FRANKLIN TOWNSHIP, N.J. — New Jersey police dispatchers could not get a response from Franklin Township patrol Officer Matthew Ellery early one morning in April, so they sent another officer -- who happened to also be a paramedic -- to his last known location.
Ellery’s fellow officer saved his life as he overdosed on heroin in the driver’s seat of the patrol car.
Ellery, 29, of Middlesex, on Friday pleaded guilty to possession of a controlled dangerous substance and driving while intoxicated, according to the Somerset County Prosecutor's Office. As part of his plea, he will apply for admission into a five-year drug court-based treatment program. Failure to complete the progra would result in three to five years in New Jersey State Prison.
Ellery, who NBC News reported had been an officer since August 2016, also agreed to forfeit his position as a police officer. His driver's license will be suspended for seven months.
Somerset County Prosecutor Michael Robertson said in a statement that Ellery was on duty just after 1 a.m. April 7 when dispatchers could not reach him. When his fellow officer found him, he was parked in the driveway of a business. Ellery was unresponsive in the driver's seat of the car.
"The responding officer, who is also an EMT (emergency medical technician), determined that defendant Ellery was experiencing an opiate overdose because he was cyanotic, had no carotid pulse and was not breathing," Robertson's statement read. "The officer removed defendant Ellery from the vehicle and administered two doses of naloxone to him. After receiving the two doses of naloxone and before the officer could commence CPR, defendant Ellery regained consciousness."
Naloxone, also known by the brand name Narcan, is a drug that can rapidly reverse the effects of an overdose of opioids, such as heroin, fentanyl and pain pills like hydrocodone and oxycodone.
According to the National Institute on Drug Abuse, the drug works as an opioid antagonist. It binds to the opioid receptors in a person's brain and blocks or reverses the effects of the drug causing the overdose.
"It can very quickly restore normal respiration to a person whose breathing has slowed or stopped as a result of overdosing with heroin or prescription opioid pain medications," the institute's website says.
Naloxone, which can be injected or administered via a nasal spray, has become a tool carried by police officers, deputies and paramedics across the country as they see a drastic uptick in opioid overdoses. Some states are also training civilians, including librarians, to administer the drug and some pharmacies will sell naloxone over the counter to customers, including chronic pain patients, at risk of an accidental overdose.

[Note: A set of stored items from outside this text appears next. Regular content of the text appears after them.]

(** What Combined mode writes for one file: the header naming the input
    archive and the file, then the content. *)
Definition combined_record (env : Env) (jar_path f : Path) : text :=
  combined_header (path_name jar_path) (path_name f)
  ++ content_of (default [] (read_bytes env f)).

(** The records of one key of one input archive, in path order. *)
Definition key_records (env : Env) (jar_path : Path) (files : list Path) : text :=
  concat (map (combined_record env jar_path) (sorted files)).

Definition spec_key_step (env : Env) (jar_path : Path) (acc : list (pystr * text))
    (item : pystr * list Path) : list (pystr * text) :=
  if is_binary item.1 then acc
  else dict_append acc item.1 (key_records env jar_path item.2).

Section CombinedSpec.
Variable lower : pystr → pystr.

(** The groups of an input archive, none when the decompiler fails on it. *)
Definition unit_groups (env : Env) (jar_path : Path) : list (pystr * list Path) :=
  if decompile_jar env jar_path then group_files lower (scratch_files env jar_path)
  else [].

Definition spec_unit_step (env : Env) (acc : list (pystr * text)) (jar_path : Path)
    : list (pystr * text) :=
  foldl (spec_key_step env jar_path) acc (unit_groups env jar_path).

(** The keys of a Combined run, each with all the text written for it. *)
Definition spec_combined (env : Env) (jars : list Path) : list (pystr * text) :=
  foldl (spec_unit_step env) [] jars.

(** The records of one key that come from one input archive. *)
Definition unit_records (env : Env) (ext : pystr) (jar_path : Path) : text :=
  match dict_get (unit_groups env jar_path) ext with
  | Some files => key_records env jar_path files
  | None => []
  end.

(** Every file of a non-binary key of an extracted archive can be read. *)
Definition combined_files_ok (env : Env) (jars : list Path) : Prop :=
  ∀ jar ext files f,
    jar ∈ jars → (ext, files) ∈ unit_groups env jar → is_binary ext = false →
    f ∈ files → is_Some (read_bytes env f).

End CombinedSpec.

(** *** The dictionary *)

Lemma dict_get_None {V} (d : list (pystr * V)) k : dict_get d k = None ↔ k ∉ d.*1.
Proof.
  induction d as [|[k' v] d IH]; simpl.
  - split; [intros _; apply not_elem_of_nil | done].
  - case_decide as Hk.
    + subst. split; [done |]. intros Hn. exfalso. apply Hn. by left.
    + rewrite IH. rewrite not_elem_of_cons. naive_solver.
Qed.
(** *** Application start

    React commits a state change once the handler that made it yields, and
    then runs the effects whose dependencies changed.  [initializeAuth]
    yields at [await fetchUserProfile], a request to the backend, right
    after [setIsLoggedIn(true)].  [commit_first] says whether that commit
    and its effects have happened by the time the request returns; a
    render takes less than a network round trip, so in the field it is
    [true].  With [false] the two state changes are committed together. *)
Definition app_start (c : AuthCheck) (profile commit_first : bool)
    (ls : gmap string string) : App * gmap string string :=
  let ls0 := persist initialApp ls in              (* the effects of the mount *)
  let a1 := initializeAuth_check c initialApp in
  if valid_session c then
    let ls1 := if commit_first then persist a1 ls0 else ls0 in
    let a2 := initializeAuth_resume profile ls1 a1 in
    (a2, persist a2 ls1)                           (* commit of a2 *)
  else (a1, persist a1 ls0).

(** Everything that touches the storage: the persistence effect, run on
    whatever state the components have set, and the sign-out. *)
Inductive Action :=
| SetState (a : App)
| RunEffect
| SignOut.

Definition act (x : Action) (w : App * gmap string string)
    : App * gmap string string :=
  match x with
  | SetState a => (a, snd w)
  | RunEffect => (fst w, persist (fst w) (snd w))
  | SignOut => signedOut (fst w) (snd w)
  end.

Definition acts (xs : list Action) (w : App * gmap string string)
    : App * gmap string string :=
  fold_left (fun w x => act x w) xs w.

(** The saved screen, if any, is not an auth-only one. *)
Definition clean (ls : gmap string string) : Prop :=
  forall v, ls !! screen_key = Some v -> auth_only v = false.

(** A storage left by an earlier visit of the history tab. *)
Definition saved_history : gmap string string :=
  <[tab_key := "history"%string]> (<[screen_key := "history"%string]> ∅).

End Session.

(** * More of [ScanningScreen]: the effect as a whole *)

Module ScanningEffect.
Import Api PollLoop.

(** [!currentReportId]: the id is null or the empty string. *)
Definition no_report_id (currentReportId : option string) : bool :=
  match currentReportId with
  | Some id => String.eqb id ""
  | None => true
  end.

(** The branch of the effect for a missing report id: one timeout of 2000 ms
    whose callback tests the [currentReportId] of its closure, which is the
    missing one, and so always calls [setCurrentScreen('scan')].  In this
    branch nothing resets [isMounted], so the guard of [CbNavigate] is
    true whenever the callback runs. *)
Definition redirect_effect (t0 : Z) : nat * Loop :=
  setTimeout (CbNavigate scan) 2000 (initial t0).

(** The body of [useEffect]. *)
Definition effect (currentReportId : option string) (t0 : Z) : Loop :=
  if no_report_id currentReportId then snd (redirect_effect t0)
  else mount t0.

(** The function [useEffect] returns: [clearTimeout(timer)] in the first
    branch, the cleanup of the poll loop in the other. *)
Definition effect_cleanup (currentReportId : option string) (t0 : Z)
    (st : Loop) : Loop :=
  if no_report_id currentReportId then clearTimeout (fst (redirect_effect t0)) st
  else cleanup st.

(** The three statuses the loop knows, after [toLowerCase]. *)
Definition known_status (s : string) : bool :=
  String.eqb s "processing" || String.eqb s "completed" || String.eqb s "failed".

(** A settlement the [catch] block treats as fatal. *)
Definition fatal_settle (ev : Event) : bool :=
  match ev with
  | Settle (Rejected e) => is_fatal e
  | _ => false
  end.

(** What the transport can return that makes the loop simply poll again:
    no session, a network failure, a 2xx answer without a usable status (no
    content, a body that is not JSON, a JSON without [status]), an HTTP
    error other than 404 and 400, or any answer whose body is [null]. *)
Definition retried (f : FetchResult) : bool :=
  match f with
  | NoSession | NetworkError => true
  | Response code json =>
      if negb (response_ok code) then negb ((code =? 404) || (code =? 400))
      else if code =? 204 then true
      else match json with
           | Some r => match status r with Some _ => false | None => true end
           | None => true
           end
  | ResponseNull _ => true
  end.

(** The bar is empty, between 10 and 90, or full. *)
Definition progress_shape (st : Loop) : Prop :=
  (progress st = 0 \/ 10 <= progress st <= 90) \/
  (progress st = 100 /\ inflight st = None /\
   Forall (fun t => cb t = CbNavigate report_result) (timers st)).

End ScanningEffect.

(** * More of the REST client (src/lib/api.ts) *)

Module ApiClient.

(** [!v] for a header value or a parameter: undefined or the empty string. *)
Definition falsy (v : option string) : bool :=
  match v with
  | Some s => String.eqb s ""
  | None => true
  end.

(** The headers [apiFetch] sends, for the caller's [options.headers], whether
    [options.body] is a [FormData], and the session's access token. *)
Definition apiFetch_headers (options_headers : gmap string string)
    (body_is_FormData : bool) (access_token : string) : gmap string string :=
  let headers :=
    <["Authorization"%string := String.append "Bearer " access_token]> options_headers in
  if negb body_is_FormData && falsy (headers !! "Content-Type"%string)
  then <["Content-Type"%string := "application/json"%string]> headers
  else headers.

(** The argument of [listReports].  [page] and [limit] are whole numbers. *)
Record ListParams := mkListParams {
  search : option string;
  report_type : option string;
  flag_level : option string;
  time_range : option string;
  page : option Z;
  limit : option Z;
  user_id : option string;
  status : option string
}.

Section Query.

(** [Number.prototype.toString] *)
Variable toString : Z -> string.

(** [if (v) queryParams.append(k, v)] *)
Definition append_string (k : string) (v : option string)
    (q : list (string * string)) : list (string * string) :=
  match v with
  | Some s => if String.eqb s "" then q else q ++ [(k, s)]
  | None => q
  end.

(** [if (n) queryParams.append(k, n.toString())] *)
Definition append_number (k : string) (v : option Z)
    (q : list (string * string)) : list (string * string) :=
  match v with
  | Some n => if n =? 0 then q else q ++ [(k, toString n)]
  | None => q
  end.

(** [params?.field] *)
Definition field {A} (params : option ListParams) (f : ListParams -> option A)
    : option A :=
  match params with
  | Some p => f p
  | None => None
  end.

(** The entries of [queryParams] when [listReports] calls [apiFetch]. *)
Definition listReports_query (params : option ListParams) : list (string * string) :=
  let q := append_string "search" (field params search) [] in
  let q := append_string "report_type" (field params report_type) q in
  let q := append_string "flag_level" (field params flag_level) q in
  let q := append_string "status" (field params status) q in
  let q := append_string "time_range" (field params time_range) q in
  let q := append_number "page" (field params page) q in
  let q := append_number "limit" (field params limit) q in
  append_string "target_user_id" (field params user_id) q.

End Query.

(** The keys [listReports] can send, in the order it appends them. *)
Definition query_keys : list string :=
  ["search"; "report_type"; "flag_level"; "status"; "time_range"; "page";
   "limit"; "target_user_id"]%string.

End ApiClient.

(** * The history screen's call of [listReports] *)

Module History.
Import ApiClient.
(** *** The grant's state token ([auth.py]) *)

(** X5: a grant built by [AuthorizationCodeGrant.__init__] always holds a
    state token: the one supplied, else the generated one.  So
    verification never fails for want of a stored token, and a redirect
    passes the state check exactly when its [state] is that token. *)
Theorem constructed_grant_holds_state_token (SANDBOX_MODE_PREFIX generated
    client_id client_secret : string) (scopes : scopes_value)
    (is_sandbox_mode : bool) (supplied : option string)
    (query_params : gmap string string) :
  let self := AuthorizationCodeGrant_init SANDBOX_MODE_PREFIX generated
                client_id client_secret scopes is_sandbox_mode supplied in
  state_token self = Some (default generated supplied) /\
  _verify_query_state self query_params <>
    Raise (LyftIllegalState "Missing CSRF State Token in session.") /\
  (_verify_query_state self query_params = Ok tt <->
   query_params !! "state" = Some (default generated supplied)).
Proof.
  intros self.
  assert (Htoken : state_token self = Some (default generated supplied))
    by (destruct supplied; reflexivity).
  split; [exact Htoken |]. split.
  - unfold _verify_query_state. rewrite Htoken.
    destruct (query_params !! "state") as [received |]; [| discriminate].
    destruct (negb _); discriminate.
  - rewrite verify_query_state_ok, Htoken. split.
    + intros (token & Hq & [= <-]). exact Hq.
    + intros Hq. eexists. split; [exact Hq | reflexivity].
Qed.

Lemma constructed_grant_holds_state_token_witness :
  let self := AuthorizationCodeGrant_init "SANDBOX" "r4nd0m" "client-1"
                "secret-1" SNone true None in
  _verify_query_state self {[ "state" := "r4nd0m" ]} = Ok tt.
Proof.
  intros self.
  destruct (constructed_grant_holds_state_token "SANDBOX" "r4nd0m" "client-1"
              "secret-1" SNone true None {[ "state" := "r4nd0m" ]})
    as (_ & _ & Hiff).
  apply Hiff. reflexivity.
Defined.

Lemma choices_alphanumeric :
  forallb alphanumeric (list_ascii_of_string (ascii_letters +:+ digits)) = true.
Proof. reflexivity. Qed.

(** X6: a generated state token has the requested length and consists
    of letters and digits only, whatever the random source picks from the
    alphabet it is handed. *)
Theorem generated_state_token_shape (choice : string -> nat -> ascii) (n : nat) :
  (forall i, In (choice (ascii_letters +:+ digits) i)
                (list_ascii_of_string (ascii_letters +:+ digits))) ->
  String.length (_generate_state_token choice n) = n /\
  Forall (fun c => alphanumeric c = true)
         (list_ascii_of_string (_generate_state_token choice n)).
Proof.
  intros Hchoice. unfold _generate_state_token. cbv zeta.
  set (choices := ascii_letters +:+ digits) in *.
  assert (Hlen : forall l, String.length (string_of_list_ascii l) = length l).
  { induction l as [| c l IH]; simpl; [reflexivity | f_equal; exact IH]. }
  split.
  - rewrite Hlen, length_map, length_seq. reflexivity.
  - rewrite list_ascii_of_string_of_list_ascii. apply Forall_forall.
    intros c Hc. apply list_elem_of_In, in_map_iff in Hc as (i & <- & _).
    exact (proj1 (forallb_forall _ _) choices_alphanumeric _ (Hchoice i)).
Qed.

Lemma generated_state_token_shape_witness :
  String.length (_generate_state_token (fun _ _ => "k"%char) 32) = 32%nat /\
  Forall (fun c => alphanumeric c = true)
         (list_ascii_of_string (_generate_state_token (fun _ _ => "k"%char) 32)).
Proof.
  apply (generated_state_token_shape (fun _ _ => "k"%char) 32).
  intros _. simpl. do 10 right. left. reflexivity.
Defined.

(** *** The authorization URL ([auth.py]) *)

(** X7: for a grant built by the constructor, [get_authorization_url]
    raises [LyftIllegalState] when [code] is not among the valid response
    types, whatever the scopes are; otherwise it fails with a built-in
    error on scopes that are [None], and on scopes that can be joined it
    hands [build_url] the arguments [scope], [state], [response_type] and
    [client_id], in this order, with the grant's state token as [state].
    A redirect that brings this [state] back passes the state check. *)
Theorem authorization_url_carries_state_token (VALID_RESPONSE_TYPES : list string)
    (SANDBOX_MODE_PREFIX generated client_id client_secret : string)
    (scopes : scopes_value) (is_sandbox_mode : bool) (supplied : option string)
    (w : World) :
  let self := AuthorizationCodeGrant_init SANDBOX_MODE_PREFIX generated
                client_id client_secret scopes is_sandbox_mode supplied in
  let token := default generated supplied in
  (CODE_RESPONSE_TYPE ∉ VALID_RESPONSE_TYPES ->
   get_authorization_url VALID_RESPONSE_TYPES w self =
   Raise (LyftIllegalState "code is not a valid response type.")) /\
  (CODE_RESPONSE_TYPE ∈ VALID_RESPONSE_TYPES ->
   (scopes = SNone ->
    get_authorization_url VALID_RESPONSE_TYPES w self = Raise (Builtin TypeError)) /\
   (forall scope,
      joined_scopes w scopes = Ok scope ->
      get_authorization_url VALID_RESPONSE_TYPES w self =
      Ok (mkAuthRequest SERVER_HOST AUTHORIZE_PATH
            [("scope", JStr scope); ("state", JStr token);
             ("response_type", JStr "code"); ("client_id", JStr client_id)]) /\
      forall query_params : gmap string string,
        query_params !! "state" = Some token ->
        _verify_query_state self query_params = Ok tt)).
Proof.
  intros self token.
  assert (Htoken : state_token self = Some token)
    by (destruct supplied; reflexivity).
  unfold get_authorization_url, _build_authorization_request_url.
  split.
  - intros Hout. rewrite (bool_decide_eq_false_2 _ Hout). reflexivity.
  - intros Hin. rewrite (bool_decide_eq_true_2 _ Hin). simpl negb. cbv iota.
    split.
    + intros ->. reflexivity.
    + intros scope Hscope. split.
      * change (acg_scopes self) with scopes. rewrite Hscope, Htoken.
        reflexivity.
      * intros query_params Hq. apply verify_query_state_ok.
        exists token. split; assumption.
Qed.

Lemma authorization_url_carries_state_token_witness :
  let self := AuthorizationCodeGrant_init "SANDBOX" "r4nd0m" "client-1"
                "secret-1" (SList ["public"; "profile"]) true None in
  get_authorization_url ["code"] (world_with 1000 (json_response 200 "OK" token_body)) self =
    Ok (mkAuthRequest SERVER_HOST AUTHORIZE_PATH
          [("scope", JStr "public profile"); ("state", JStr "r4nd0m");
           ("response_type", JStr "code"); ("client_id", JStr "client-1")]) /\
  get_authorization_url ["token"] (world_with 1000 (json_response 200 "OK" token_body)) self =
    Raise (LyftIllegalState "code is not a valid response type.").
Proof.
  intros self. split.
  - destruct (authorization_url_carries_state_token ["code"] "SANDBOX" "r4nd0m"
                "client-1" "secret-1" (SList ["public"; "profile"]) true None
                (world_with 1000 (json_response 200 "OK" token_body)))
      as [_ Hvalid].
    destruct (Hvalid ltac:(apply list_elem_of_In; left; reflexivity))
      as [_ Hargs].
    exact (proj1 (Hargs "public profile" eq_refl)).
  - destruct (authorization_url_carries_state_token ["token"] "SANDBOX" "r4nd0m"
                "client-1" "secret-1" (SList ["public"; "profile"]) true None
                (world_with 1000 (json_response 200 "OK" token_body)))
      as [Hinvalid _].
    apply Hinvalid. intros Hin. apply list_elem_of_In in Hin.
    destruct Hin as [Hin | []]. discriminate Hin.
Defined.

(** *** What the errors carry ([errors.py], [handlers.py]) *)

(** What [_adapt_response] returns comes from a JSON object with an
    [error] that counts as true, under a JSON content type. *)
Lemma adapt_response_ok (response : Response) errors meta :
  _adapt_response response = Ok (errors, meta) ->
  exists ct kvs,
    content_type response = Some ct /\
    Py.contains "application/json" ct = true /\
    body response = Some (JObj kvs) /\
    Py.truthy (Py.get "error" kvs) = true /\
    meta = Py.get "error" kvs /\
    _simple_response_to_error_adapter (status_code response) kvs =
      Ok (errors, meta).
Proof.
  unfold _adapt_response, header_content_type, json_of.
  destruct (content_type response) as [ct |]; [| discriminate]. simpl.
  destruct (Py.contains "application/json" ct) eqn:Hct; [| discriminate].
  destruct (body response) as [b |]; [| discriminate]. simpl.
  destruct b as [| | | | | | kvs]; try discriminate.
  destruct (Py.truthy (Py.get "error" kvs)) eqn:Herr; [| discriminate].
  intros Hadapt. exists ct, kvs. repeat split; try assumption; try reflexivity.
  revert Hadapt. unfold _simple_response_to_error_adapter.
  destruct (Py.has_key "error_detail" kvs).
  - destruct (of_builtin _); [| discriminate]. intros [= _ <-]. reflexivity.
  - destruct (Py.has_key "error_description" kvs); intros [= _ <-]; reflexivity.
Qed.

(** Of the library's own errors, [_adapt_response] raises only
    [UnknownHttpError], and only with the response it was given. *)
Lemma adapt_response_api_error (response : Response) (e : exn) :
  _adapt_response response = Raise e -> is_APIError e = true ->
  e = UnknownHttpError response.
Proof.
  unfold _adapt_response, header_content_type, json_of.
  destruct (content_type response) as [ct |]; simpl;
    [| intros [= <-]; discriminate].
  destruct (Py.contains "application/json" ct); [| intros [= <-]; reflexivity].
  destruct (body response) as [b |]; simpl; [| intros [= <-]; discriminate].
  destruct b as [| | | | | | kvs]; try (intros [= <-]; discriminate).
  destruct (Py.truthy (Py.get "error" kvs)); [| intros [= <-]; reflexivity].
  unfold _simple_response_to_error_adapter.
  destruct (Py.has_key "error_detail" kvs).
  - unfold of_builtin. destruct (Py.iter _); simpl; [| discriminate].
    intros [= <-]. discriminate.
  - destruct (Py.has_key "error_description" kvs); discriminate.
Qed.

(** X8: [error_handler] hands back only responses whose status is
    outside 400..599, and those unchanged; on every 4XX and 5XX response
    it raises. *)
Theorem error_handler_returns_no_error_status (response returned : Response) :
  error_handler response = Ok returned <->
  returned = response /\
  (status_code response < 400 \/ 599 < status_code response).
Proof.
  unfold error_handler.
  assert (Hraise : forall c : result exn, raise_from c <> Ok returned)
    by (intros [e | e]; discriminate).
  destruct ((400 <=? status_code response) && (status_code response <=? 499))
    eqn:H4.
  - apply andb_true_iff in H4 as [Hlo Hhi].
    apply Z.leb_le in Hlo. apply Z.leb_le in Hhi. split.
    + destruct (json_of response) as [b | e]; [| discriminate]. simpl.
      destruct (client_error_message b) as [message | e]; [| discriminate].
      simpl. intros H. exfalso. exact (Hraise _ H).
    + intros [_ Hout]. lia.
  - destruct ((500 <=? status_code response) && (status_code response <=? 599))
      eqn:H5.
    + apply andb_true_iff in H5 as [Hlo Hhi].
      apply Z.leb_le in Hlo. apply Z.leb_le in Hhi. split.
      * intros H. exfalso. exact (Hraise _ H).
      * intros [_ Hout]. lia.
    + apply andb_false_iff in H4. apply andb_false_iff in H5.
      rewrite !Z.leb_gt in H4, H5. split.
      * intros [= <-]. split; [reflexivity | lia].
      * intros [-> _]. reflexivity.
Qed.

Lemma error_handler_returns_no_error_status_witness :
  error_handler (json_response 204 "No Content" JNull) =
  Ok (json_response 204 "No Content" JNull).
Proof.
  apply error_handler_returns_no_error_status.
  split; [reflexivity | left; simpl; lia].
Defined.

(** X9: a [ClientError] that gets constructed carries the response it was
    made from, a message that counts as true (the given one, else the
    default one), and as [meta] the [error] of the JSON object of the
    response, which counts as true; constructing it never yields another
    kind of exception object. *)
Theorem client_error_carries_response (response : Response) (message : json)
    (e : exn) :
  ClientError_init response message = Ok e ->
  exists kvs errors,
    body response = Some (JObj kvs) /\
    Py.truthy (Py.get "error" kvs) = true /\
    e = ClientError (if Py.truthy message then message
                     else JStr ClientError_default_message)
          errors (Py.get "error" kvs) response /\
    Py.truthy (if Py.truthy message then message
               else JStr ClientError_default_message) = true.
Proof.
  unfold ClientError_init.
  destruct (_adapt_response response) as [[errors meta] | e'] eqn:Hadapt;
    [| discriminate].
  apply adapt_response_ok in Hadapt
    as (ct & kvs & _ & _ & Hbody & Herr & -> & _).
  simpl. intros [= <-]. exists kvs, errors.
  split; [exact Hbody |]. split; [exact Herr |].
  destruct (Py.truthy message) eqn:Hm; simpl; split; try reflexivity.
  exact Hm.
Qed.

Watch the video at the bottom of this story to learn more about how to obtain naloxone.
The online reaction to Ellery's plea, for which he will be sentenced next month, was mixed on the Facebook page of the county prosecutor's office. Some posters noted that, when naloxone was first made available in the area, comments flooded the page stating that "junkies shouldn't be saved."
"Guess what?" one man wrote. "It's possible to be aggravated at this officer, 'cause he's out arresting people for drugs while on drugs himself, but still have sympathy for him as a human being and what he's going through."
Others offered Ellery prayers and well wishes that he can get the treatment he needs.
"Addiction can happen to anyone, even you, because it does not discriminate," one woman wrote.
Another woman described addiction as a monster that affects everyone in the addict’s family.
"I hope he can get the help he needs. Heroin is a killer," the woman wrote. "This probably saved his life."